Cass said, “Luca seems really upset.”
Aunt Josette shrugged. “Yeah, it seems genuine. But that’s men… crying about messes they’ve made themselves.”
CHAPTERTWENTY
September 17, 1996
Tuesday afternoon
We followed Aunt Josette into the kitchen. The room was filled with women, mostly older. There seemed to be two old women for every old man in the living room. They wore somber colors and simple aprons. It suggested a Hollywood depiction of women from a small Sicilian village. Right and wrong at the same time.
The kitchen itself was transformed. Suddenly, there was everything you needed to make a feast for hundreds. Obviously, they’d brought it all with them. If Joanne had been hiding it all somewhere, I hadn’t found it.
Cass introduced me to the women. I couldn’t keep their names straight two minutes after I’d been told. One of them was in her late thirties, tall, thin and beak-nosed. A cousin. Bella? Della? She seemed to be doing nothing but cutting onions, her eyes red from it. One of the old women poked her. Presumably to get her to talk to me, since I was the subject at hand. She pushed the other woman’s hand away.
I was offered wine, something called rosso. I turned it down and had a lemon soda forced on me. Bella was made to give it to me.
“You have a wife?” the oldest woman in the room asked.
To put an end to the Bella’s misery and to go along with my cover story, I said, “Yes. Yes I do.”
The old woman said, “Hmmmphf.” As though my being married was a personality flaw. I imagine I’d have been stabbed with a kitchen knife if I’d mentioned my longtime boyfriend.
I stuffed my mouth with cookies, hoping I wouldn’t be asked any more questions. That didn’t stop them from staring baldly at me.
Aunt Suzie stood at the stove stirring a large pot. One of the other women reached for a jar of spice and was about to shake some in when Suzie stopped her.

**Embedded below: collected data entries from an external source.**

Definition is_interval_contained_by_block (d : block_desc) (start len : Z) : bool :=
  (bd_offset d <? start) && (u64 (start + len) <? u64 (bd_offset d + bd_size d)).

Definition is_block_at_right_edge (d : block_desc) (start len : Z) : M fstate bool :=
  assert_ (negb (is_block_contained_by_interval d start len));;
  mret (u64 (start + len) <? u64 (bd_offset d + bd_size d)).

(** Snapshot a range of a block's data and zero it ([pmemobj_tx_add_range] and
    [memset], or [TX_MEMSET]). *)
Definition tx_zero_range (b : bptr) (from len : Z) : M fstate unit :=
  o ← data_get b;
  old ← data_read o;
  tx_record (UData o from len old);;
  data_write o (λ c, copy_bytes zero_bytes 0 c from len).

Fixpoint remove_loop (fuel : nat) (block : option bptr) (offset len deallocated_space : Z)
    : M fstate Z :=
  match block with
  | None => mret deallocated_space
  | Some b =>
      d ← desc_get b;
      if offset <? u64 (bd_offset d + bd_size d) then
        match fuel with
        | O => fault_ NoFuel
        | S fuel' =>
            if is_block_contained_by_interval d offset len then
              vinode_blocks_remove calloc_ok b;;
              prev ← block_list_remove calloc_ok b;
              remove_loop fuel' prev offset len (u64 (deallocated_space + bd_size d))
            else if is_interval_contained_by_block d offset len then
              init ← is_block_data_initialized b;
              (if init : bool then tx_zero_range b (u64 (offset - bd_offset d)) len else mret tt);;
              mret deallocated_space
            else
              right_edge ← is_block_at_right_edge d offset len;
              (if right_edge : bool then
                 init ← is_block_data_initialized b;
                 if init : bool then tx_zero_range b 0 (u64 (offset + len - bd_offset d)) else mret tt
               else
                 init ← is_block_data_initialized b;
                 if init : bool then
                   let block_offset := u64 (offset - bd_offset d) in
                   tx_zero_range b block_offset (u64 (bd_size d - block_offset))
                 else mret tt);;
              d ← desc_get b;
              remove_loop fuel' (bd_prev d) offset len deallocated_space
        end
      else mret deallocated_space
  end.

Definition vinode_remove_interval (offset len : Z) : M fstate Z :=
  assert_in_tx;;
  assert_ (0 <? len);;
  modify (λ s, set_v (set_counter (u64 (v_block_pointer_invalidation_counter (fs_v s) + 1)) (fs_v s)) s);;
  block ← find_closest_block (u64 (offset + len - 1));
  s ← get_st;
  remove_loop (walk_fuel s) block offset len 0.
End data.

“No, no, no… It’s lamb stew. You don’t put oregano in there.”
“Basil?”
As she waved the woman away, I heard the doorbell ring. Someone was arriving. I stood close to the swinging door in hopes of hearing who it might be. I heard a man go to the door, I think it might have been Luca. Another man said a few things. Then the door shut and their voices got further away.
Cass tapped me on the shoulder, and I followed him out onto the patio where I’d spoken with Joanne about thirty-six hours before. Not even two days. Carla and Rose Amato were out there, looking tense and seemingly in exile.

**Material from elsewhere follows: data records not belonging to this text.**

#[export] Instance pobj_ok : PobjOk.
Proof.
  split.
  - intros p size o [= <-]. apply eq_None_not_Some. intros [arr Harr].
    assert (next_oid p ∈ used_oids p) as Hin.
    { apply elem_of_app. right. apply list_elem_of_omap. exists (Some (next_oid p)). split; [|done].
      apply list_elem_of_fmap. exists (Some (next_oid p), arr). split; [done|]. by apply elem_of_map_to_list. }
    apply fold_max_le in Hin. unfold next_oid in *. lia.
  - intros p size o [= <-]. apply eq_None_not_Some. intros [c Hc].
    assert (next_oid p ∈ used_oids p) as Hin.
    { apply elem_of_app. left. apply list_elem_of_fmap. exists (next_oid p, c). split; [done|].
      by apply elem_of_map_to_list. }
    apply fold_max_le in Hin. unfold next_oid in *. lia.
Qed.

Definition calloc (_ : nat) : bool := true.

Definition time0 : pmemfile_time := Time 0 0.
Definition inode0 (size : Z) : inode :=
  Inode 0 0 0 0 (Slot2 PMEMFILE_S_IFREG 0) (Slot2 0 0) (Slot2 size 0) (Slot2 1 0)
    (Slot2 time0 time0) (Slot2 time0 time0) (Slot2 time0 time0)
    (Slots false false false false false false false).

(** A new file whose embedded array has two slots. *)
Definition arrays0 : gmap aid block_array :=
  {[ None := BlockArray (PMEMFILE_BLOCK_ARRAY_VERSION 1) None 2 [zero_desc; zero_desc] ]}.

Definition file0 (tx : option tx) : fstate :=
  FState (Pmem arrays0 ∅ (inode0 0)) tx
    (Vinode None None (Some (OffsetMap ENull MIN_BLOCK_BITS)) 0 (None, None)) (Dram 0 1).

Lemma store0 : store_ok arrays0 [] 0 [].
Proof.
  assert (∀ i, arrays0 !! None = Some (BlockArray (PMEMFILE_BLOCK_ARRAY_VERSION 1) None 2 [zero_desc; zero_desc]) ∧
    desc_at arrays0 (None, i) = [zero_desc; zero_desc] !! i) as H by done.
  split.
  - eexists. split; [apply H|done]. exact 0%nat.
  - constructor.
  - intros [?|] arr Hc Ha; [by apply not_elem_of_nil in Hc|]. destruct (H 0%nat) as [H' _]. by simplify_eq.
  - intros [?|] arr Hc Ha; [by apply not_elem_of_nil in Hc|]. destruct (H 0%nat) as [H' _]. simplify_eq. cbn. lia.
  - intros [[?|] i] Hc Hd; [by apply not_elem_of_nil in Hc|]. split; [by intros ?%not_elem_of_nil|].
    cbn. intros Hi. specialize (Hi eq_refl). lia.
  - intros [[?|] i] d Hc; [by apply not_elem_of_nil in Hc|]. rewrite (proj2 (H i)).
    by destruct i as [|[|?]]; intros; simplify_eq/=.
  - by intros p ?%not_elem_of_nil.
  - eexists. split; [apply (H 0%nat)|]. cbn. lia.
Qed.
Lemma fills_new offset size es1 es2 o info es' : 0 < size → fits cfg bs es1 es2 offset info →
  fills offset size (es1 ++ new_extent o info offset :: es2) es' → fills offset size (es1 ++ es2) es'.
Proof.
  intros Hs Hfit Hf e He. destruct (cw_size _ _ Hcfg _ (fit_class _ _ _ _ _ _ Hfit)) as [_ [Hp _]].
  destruct (Hf e He) as [Hin|[Hb Hn]].
  - rewrite elem_of_app, elem_of_cons in Hin. rewrite elem_of_app.
    destruct Hin as [?|[-> |?]]; [tauto| |tauto]. right. cbn [new_extent ex_offset]. split; [lia|].
    intros (x & [Hx|Hx]%elem_of_app & Hc%covers_true).
    + pose proof (fit_left _ _ _ _ _ _ Hfit x Hx). lia.
    + pose proof (fit_right _ _ _ _ _ _ Hfit x Hx). lia.
  - right. split; [done|]. intros (x & Hx & Hc). apply Hn. exists x. split; [|done].
    rewrite elem_of_app in *. rewrite elem_of_cons. tauto.
Qed.

Lemma fills_sub offset size offset' size' es es' : offset' ≤ offset → offset + size ≤ offset' + size' →
  fills offset size es es' → fills offset' size' es es'.
Proof. intros H1 H2 Hf e He. destruct (Hf e He) as [?|[? ?]]; [by left|right]. split; [lia|done]. Qed.

Lemma extends_new s L1 p L2 es1 es2 s' o info offset :
  file_rep cfg s (L1 ++ L2) (es1 ++ es2) → pm_data (fs_pm s) !! o = None →
  pm_data (fs_pm s') = <[o := garbage o]> (pm_data (fs_pm s)) →
  fits cfg bs es1 es2 offset info → frame s s' →
  extends s (L1 ++ L2) (es1 ++ es2) s' (L1 ++ p :: L2) (es1 ++ new_extent o info offset :: es2).
Proof.
  intros Hr Ho Hdata Hf Hfr. split; [done| | |].
  - intros q. rewrite !elem_of_app, elem_of_cons. tauto.
  - intros i. rewrite content_uninit; [|done|by apply (fit_right _ _ _ _ _ _ Hf)].
    apply content_ext. intros e o' He Ho'. rewrite Hdata, lookup_insert_ne; [done|]. intros <-.
    destruct (es_data _ _ _ (fr_ok _ _ _ _ Hr) e He) as (o1 & c & Ho1 & Hc). congruence.
  - intros e. rewrite !elem_of_app, elem_of_cons. tauto.
Qed.

Lemma wp_data_block_info s size limit Q E : A ≤ limit →
  (∀ info, best_class bs size limit info → Q info s) → wp (data_block_info cfg size limit) Q E s.
Proof.
  intros Hl HQ. destruct (data_block_info_spec cfg bs size limit s Hcfg Hl) as (b & Hb & Hbest).
  unfold wp. rewrite Hb. by apply HQ.
Qed.

(** ** The position of the loop *)

(** The current block is the last one at or before [offset]. *)
Inductive position (L : list bptr) (es : list extent) (offset : Z) : option bptr → Prop :=
  | pos_before : (∀ e, e ∈ es → offset < ex_offset e) → position L es offset None
  | pos_at L1 p L2 es1 e es2 :
      L = L1 ++ p :: L2 → es = es1 ++ e :: es2 → length L1 = length es1 →
      ex_offset e ≤ offset → (∀ e', e' ∈ es2 → offset ≤ ex_offset e') →
      position L es offset (Some p).
(* ===== verification/DataIO.v ===== *)
(** Correctness of [iterate_on_file_range] (data.c): reading returns the
    content of the file, writing replaces it in the range. *)
From stdpp Require Import sorting.
From S2P Require Import Prelude Layout Inode Blocks OffsetMap OffsetMapRep FileState BlockList.
From S2P Require Import BlockArray BlockArrayRep Data FileRep.

(** ** Copied bytes *)

Lemma copy_bytes_in src from dst to len i : to ≤ i < to + len →
  copy_bytes src from dst to len i = src (from + (i - to)).
Proof.
  intros Hi. unfold copy_bytes. zcase (to <=? i); [|lia]. zcase (i <? to + len); [done|lia].
Qed.

Lemma copy_bytes_out src from dst to len i : ¬ (to ≤ i < to + len) →
  copy_bytes src from dst to len i = dst i.
Proof.
  intros Hi. unfold copy_bytes. zcase (to <=? i); [|done]. zcase (i <? to + len); [lia|done].
Qed.

(** After a block the next one in the range starts where the block ends: the
    range has no hole between two blocks. *)
Definition no_hole_between (es : list extent) (offset len : Z) : Prop :=
  ∀ es1 e e' es2, es = es1 ++ e :: e' :: es2 → offset < ex_end e →
    ex_offset e' < offset + len → ex_end e = ex_offset e'.

Lemma no_hole_advance es offset len k : 0 ≤ k → no_hole_between es offset len →
  no_hole_between es (offset + k) (len - k).
Proof. intros Hk Hn es1 e e' es2 -> H1 H2. eapply Hn; [done|lia|lia]. Qed.

Section read.
Variables (cfg : block_cfg) (bs : list pmem_block_info).
Hypothesis Hcfg : cfg_wf cfg bs.
Variables (s : fstate) (L : list bptr) (es : list extent).
Hypothesis Hr : file_rep cfg s L es.
Notation byte := (content (pm_data (fs_pm s)) es).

When she saw me, Carla said, “You know, neither Rose nor I could remember your name after you left. Why do you think that is?”
“Oh, well… it’s Nick,” I said, as though saying my name was the easiest, most natural thing in the world. “I’m sure I told you.”

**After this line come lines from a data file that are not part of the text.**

Lemma wp_remove_in_block s L1 p L2 es1 d es2 acc Q E :
  file_rep cfg s (L1 ++ p :: L2) (es1 ++ payload d :: es2) → length L1 = length es1 →
  desc_at (pm_arrays (fs_pm s)) p = Some d → is_Some (fs_tx s) → cleared s es2 →
  bd_offset d < offset → offset + len < bd_offset d + bd_size d →
  (∀ s' L' es', file_rep cfg s' L' es' → punched s (es1 ++ payload d :: es2) s' es' →
    Q (acc + (total (es1 ++ payload d :: es2) - total es')) s') →
  wp (init ← is_block_data_initialized p;
      (if init : bool then tx_zero_range p (u64 (offset - bd_offset d)) len else mret tt);;
      mret acc) Q E s.
Proof.
  intros Hr Hl Hd Htx [Ho2 Hc2] Hb1 Hb2 HQ. destruct (rep_ext _ _ _ _ (payload d) Hr) as [_ _ Hp0 _ _ _];
    [rewrite elem_of_mid; by left|]. cbn in Hp0. unfold u64. rewrite Z.mod_small by lia.
  apply wp_assoc, wp_bind. eapply (wp_zero_block s L1 p L2 es1 d es2); [done..|lia|lia|lia|].
  intros s1 Hr1 Hf1 Hz _. wp_steps. replace acc with (acc + (total (es1 ++ payload d :: es2) - total (es1 ++ payload d :: es2))) by lia.
  eapply HQ; [exact Hr1|]. split; [|split; [done|]].
  - symmetry. rewrite outside_app, outside_id; last first.
    { intros e He. pose proof (sorted_before_mid _ _ _ _ _ _ Hr He). cbn in *.
      destruct (rep_ext _ _ _ _ e Hr) as [_ _ _ ? _ _]; [rewrite elem_of_app; by left|].
      unfold inside, ex_end in *. apply andb_false_iff. left. apply Z.leb_gt. lia. }
    unfold outside in *. rewrite filter_cons_True; [by rewrite Ho2|].
    unfold inside. apply andb_false_iff. left. apply Z.leb_gt. cbn. lia.
  - intros i. rewrite Hz. by repeat case_decide; try lia.
Qed.

Lemma remove_loop_ok fuel : remove_spec fuel.
Proof.
  induction fuel as [|fuel IH]; intros s L1 L2 es1 es2 acc Q E Hr Hl Hfuel Htx Hlt Hcl Hacc Hsum HQ;
    (destruct L1 as [|p L1 _] using rev_ind;
     [destruct es1; [|done]; cbn; wp_steps;
      replace acc with (acc + (total es2 - total es2)) by lia; eapply (HQ s L2 es2); [done|];
      apply (punched_done s []); [by intros ? ?%elem_of_nil|done]|]).
  { rewrite length_app in Hfuel. cbn in Hfuel. lia. }
  rewrite last_snoc. destruct es1 as [|e es1 _] using rev_ind; [rewrite length_app in Hl; cbn in Hl; lia|].
  rewrite (length_app es1), length_app in Hl. rewrite length_app in Hfuel. cbn in Hl, Hfuel. rewrite <-!app_assoc in *. cbn [app] in *.
  destruct (rep_split _ _ _ _ _ _ Hr) as (es1' & e' & es2' & d & Heq & Hl' & Hd & <- & Hprev & _).
  apply app_inj_1 in Heq as [<- [= -> <-]]; [|lia].
  pose proof (rep_ext _ _ _ _ (payload d) Hr ltac:(rewrite elem_of_mid; by left)) as Hext.
  destruct (Hext) as [_ _ Hp0 Hp1 _ Hp2]. unfold ex_end in Hp2. cbn in Hp0, Hp1, Hp2. unfold MIN_BLOCK_SIZE in Hp2.
  assert (bd_offset d < offset + len) as Hdlt by (apply (Hlt (payload d)); rewrite elem_of_app; right; by left).
  assert (∀ e, e ∈ es1 → ex_offset e < offset + len) as Hlt' by (intros x Hx; apply Hlt; rewrite elem_of_app; by left).
  rewrite total_app in Hsum. cbn [total foldr payload ex_size] in Hsum.
  assert (u64 (bd_offset d + bd_size d) = bd_offset d + bd_size d) as Hu1 by (apply Z.mod_small; lia).
  assert (u64 (offset + len) = offset + len) as Hu2 by (apply Z.mod_small; lia).
  cbn [remove_loop]. apply wp_bind. eapply wp_desc_get; [done|]. rewrite Hu1. zcase (offset <? bd_offset d + bd_size d).
  2:{ wp_steps. replace acc with (acc + (total (es1 ++ payload d :: es2) - total (es1 ++ payload d :: es2))) by lia.
      eapply HQ; [done|].
      rewrite cons_middle, app_assoc. apply punched_done; [|done]. intros x Hx. split.
      - eapply rep_ext; [exact Hr|]. rewrite cons_middle, app_assoc, elem_of_app. by left.
      - rewrite elem_of_app, list_elem_of_singleton in Hx. destruct Hx as [Hx| ->]; [|unfold ex_end; cbn; lia].
        pose proof (sorted_before_mid _ _ _ _ _ _ Hr Hx). cbn in *. lia. }
  rewrite inside_contained by done. destruct (inside (payload d)) eqn:Hin.
  { eapply wp_remove_inside; try done; [lia..|cbn; lia]. }
  unfold inside, ex_end in Hin. cbn in Hin. apply andb_false_iff in Hin.
  assert (inside (payload d) = false) as Hin' by (unfold inside, ex_end; cbn; by apply andb_false_iff).
  unfold is_interval_contained_by_block. rewrite Hu1, Hu2. zcase ((bd_offset d <? offset) && (offset + len <? bd_offset d + bd_size d)).
  { by eapply wp_remove_in_block. }
  apply wp_bind. unfold is_block_at_right_edge. wp_steps; [by rewrite inside_contained, Hin'|].
  rewrite Hu1, Hu2. zcase (offset + len <? bd_offset d + bd_size d).
  - assert (offset ≤ bd_offset d) by (destruct Heqb0; b2p; lia).
    unfold u64. rewrite Z.mod_small by lia. apply wp_bind_inv; eapply wp_remove_edge; try done; lia.
  - assert (bd_offset d < offset) by (destruct Hin; b2p; lia).
    unfold u64. rewrite (Z.mod_small (offset - bd_offset d)) by lia.
    rewrite Z.mod_small by lia. apply wp_bind_inv; eapply wp_remove_edge; try done; lia.
Qed.
End loop.

(** ** The whole operation *)

Lemma elem_of_all_slots arrs p : is_Some (desc_at arrs p) → p ∈ all_slots arrs.
Proof.
  destruct p as [a i]. intros [d Hd]. unfold desc_at in Hd. cbn in Hd.
  destruct (arrs !! a) as [arr|] eqn:Ha; [|done]. cbn in Hd. unfold all_slots. apply list_elem_of_bind.
  exists (a, arr). split; [|by apply elem_of_map_to_list]. apply list_elem_of_fmap. exists i. split; [done|].
  apply elem_of_seq. apply lookup_lt_Some in Hd. lia.
Qed.

(** The walk over the blocks of a file never needs more steps than there are
    descriptor slots. *)
Lemma rep_walk_fuel s L es : file_rep cfg s L es → (length L < walk_fuel s)%nat.
Proof.
  intros Hr. unfold walk_fuel. apply le_n_S, submseteq_length, NoDup_submseteq; [apply Hr|].
  intros p Hp. apply elem_of_all_slots. by eapply dll_link_in; [apply Hr|].
Qed.

Definition invalidate s : fstate :=
  set_v (set_counter (u64 (v_block_pointer_invalidation_counter (fs_v s) + 1)) (fs_v s)) s.

Lemma rep_invalidate s L es : file_rep cfg s L es → file_rep cfg (invalidate s) L es.
Proof. intros []. by split. Qed.

Lemma wp_vinode_remove_interval s L es offset len Q E :
  file_rep cfg s L es → is_Some (fs_tx s) → 0 ≤ offset → 0 < len → offset + len < 2 ^ 64 →
  (∀ s' L' es', file_rep cfg s' L' es' → punched offset len (invalidate s) es s' es' →
    Q (total es - total es') s') →
  wp (vinode_remove_interval calloc_ok offset len) Q E s.
Proof.
  intros Hr [t Ht] Ho Hl Hb HQ. unfold vinode_remove_interval. apply wp_bind. eapply wp_assert_in_tx; [done|].
  wp_steps; [by apply Z.ltb_lt|]. apply rep_invalidate in Hr as Hr1. fold (invalidate s).
  unfold u64. rewrite Z.mod_small by lia. pose proof (rep_total _ _ _ _ Hr) as Htot.
  eapply wp_find_closest_block; [exact Hr1|lia|..].
  - intros Hno. wp_steps. eapply (remove_loop_ok _ _ Ho Hl Hb _ _ [] L [] es); [done|done|cbn; lia|by exists t|by intros ? ?%elem_of_nil| |done|done|].
    + split; [|intros i Hi; apply content_hole; intros e He; specialize (Hno e He); apply covers_false; lia].
      apply outside_id. intros e He. specialize (Hno e He). destruct (rep_ext _ _ _ _ e Hr He). unfold inside, ex_end in *.
      apply andb_false_iff. right. apply Z.leb_gt. lia.
    + intros s' L' es' Hr' Hp. by eapply HQ.
  - intros L1 p L2 es1 e es2 -> -> Hlen Hle Haft. wp_steps.
    pose proof (rep_walk_fuel _ _ _ Hr1) as Hfuel. rewrite length_app in Hfuel. cbn in Hfuel.
    assert (L1 ++ p :: L2 = (L1 ++ [p]) ++ L2) as HL by (by rewrite <-app_assoc).
    assert (es1 ++ e :: es2 = (es1 ++ [e]) ++ es2) as He by (by rewrite <-app_assoc).
    rewrite He in HQ, Htot, Hr, Hr1. rewrite HL in Hr1.
    replace (Some p) with (last (L1 ++ [p])) by apply last_snoc.
    eapply (remove_loop_ok _ _ Ho Hl Hb _ _ (L1 ++ [p]) L2 (es1 ++ [e]) es2); [done| | |by exists t| | |done| |].
    + rewrite !length_app. cbn. lia.
    + rewrite length_app. cbn. lia.
    + intros x Hx. rewrite elem_of_app, list_elem_of_singleton in Hx. destruct Hx as [Hx| ->]; [|lia].
      rewrite <-app_assoc in Hr; cbn in Hr; pose proof (sorted_before_mid _ _ _ _ _ _ Hr Hx).
      destruct (rep_ext _ _ _ _ x Hr); [rewrite elem_of_app; by left|]. unfold ex_end in *. lia.
    + split; [|intros i Hi; apply content_hole; intros x Hx; specialize (Haft x Hx); apply covers_false; lia].
      apply outside_id. intros x Hx. specialize (Haft x Hx). destruct (rep_ext _ _ _ _ x Hr); [rewrite elem_of_app; by right|].
      unfold inside, ex_end in *. apply andb_false_iff. right. apply Z.leb_gt. lia.
    + rewrite total_app in Htot. assert (0 ≤ total es2); [|lia]. apply total_nonneg. intros x Hx.
      eapply rep_ext; [exact Hr|]. rewrite elem_of_app. by right.
    + intros s' L' es' Hr' Hp. by eapply HQ.
Qed.
End remove.

(** C27: [vinode_remove_interval] punches a hole.  Afterwards every byte of
    the interval reads as zero and every other byte is what it was; exactly
    the blocks that lie inside the interval are gone, and the result is the
    space they occupied; the invariant of the file holds and the counter that
    invalidates cached block pointers was incremented. *)
Theorem vinode_remove_interval_correct cfg bs calloc_ok s L es offset len :
  cfg_wf cfg bs → (∀ k, calloc_ok k = true) → file_rep cfg s L es → is_Some (fs_tx s) →
  0 ≤ offset → 0 < len → offset + len < 2 ^ 64 →
  wp (vinode_remove_interval calloc_ok offset len)
    (λ r s', ∃ L', file_rep cfg s' L' (outside offset len es) ∧
      punched offset len (invalidate s) es s' (outside offset len es) ∧
      r = total es - total (outside offset len es))
    noabort s.
Proof.
  intros Hcfg Hcalloc Hr Htx Ho Hl Hb. eapply wp_vinode_remove_interval; [done..|].
  intros s' L' es' Hr' Hp. pose proof Hp as (-> & _). by exists L'.
Qed.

I hadn’t, but better to make her think she’d forgotten something than for her to think I wasn’t telling her something.
“Did you ever find your card? You said it was in your other jeans.”
“That was a little fib. I’m not actually a private detective.”
“Shocking,” she said, dry again. As dry as a summer breeze in Palm Springs.
“I met Cass in an AOL chatroom about finding missing relatives.”
“Who are you missing?” she asked me.
“My daughter. Thankfully, I found her. She’s doing well. Back in school. After that experience, I felt like I should help others.”
“It’s so terrible what happened to your mom,” Rose said. “How can you bear it, Cassidy? You must be destroyed.”
Not really the kind of thing you should say to someone who’s probably destroyed. The boy made a strangled sound, so I said, “He’s doing remarkably well. He’s thinking about going to stay with his Aunt Suzie.”
“The Di Stefano’s will hate that,” Carla said. I could swear she almost smiled.